Records shown Start Marker
(** X3.  A [set(key, v)], however it ends, leaves the entry of every other
    key as it was, except for the one key the eviction scan ended on, whose
    entry is deleted; and it never adds more than one entry. *)
Theorem set_touches_two_keys key v now st :
  (forall k,
     k <> key ->
     Map_get k (current (snd (set config key v now st))) = Map_get k (current st)
     \/ (must_evict config key (current st) = true /\
         lruKey (current st) = Some k /\
         Map_get k (current (snd (set config key v now st))) = None))
  /\ (Map_size (current (snd (set config key v now st)))
      <= S (Map_size (current st)))%nat.
Proof.
  split; [intros k; apply set_other|].
  assert (Hle : forall e m, (Map_size (Map_set key e m) <= S (Map_size m))%nat).
  { intros e m. destruct (Map_has key m) eqn:Hhas.
    - rewrite Map_set_has by exact Hhas. lia.
    - rewrite Map_set_size_new by exact Hhas. lia. }
  destruct (set_cases V config key v now st)
    as [[_ H]|[(_ & _ & H)|[(k0 & _ & _ & _ & _ & H)|(_ & _ & _ & H)]]];
    rewrite H; cbn [snd]; try lia; rewrite !current_with_current.
  - apply Hle.
  - pose proof (Hle (new_entry config v now) (Map_delete k0 (current st))).
    pose proof (Map_delete_size V k0 (current st)). lia.
Qed.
Records shown End Marker
**What the task requires:**
Transcribe exactly, starting at the line with "st) = true /\" and continuing through the last line of the data above; leave out all earlier lines.

**Answer box:**
     \/ (must_evict config key (current st) = true /\
         lruKey (current st) = Some k /\
         Map_get k (current (snd (set config key v now st))) = None))
  /\ (Map_size (current (snd (set config key v now st)))
      <= S (Map_size (current st)))%nat.
Proof.
  split; [intros k; apply set_other|].
  assert (Hle : forall e m, (Map_size (Map_set key e m) <= S (Map_size m))%nat).
  { intros e m. destruct (Map_has key m) eqn:Hhas.
    - rewrite Map_set_has by exact Hhas. lia.
    - rewrite Map_set_size_new by exact Hhas. lia. }
  destruct (set_cases V config key v now st)
    as [[_ H]|[(_ & _ & H)|[(k0 & _ & _ & _ & _ & H)|(_ & _ & _ & H)]]];
    rewrite H; cbn [snd]; try lia; rewrite !current_with_current.
  - apply Hle.
  - pose proof (Hle (new_entry config v now) (Map_delete k0 (current st))).
    pose proof (Map_delete_size V k0 (current st)). lia.
Qed.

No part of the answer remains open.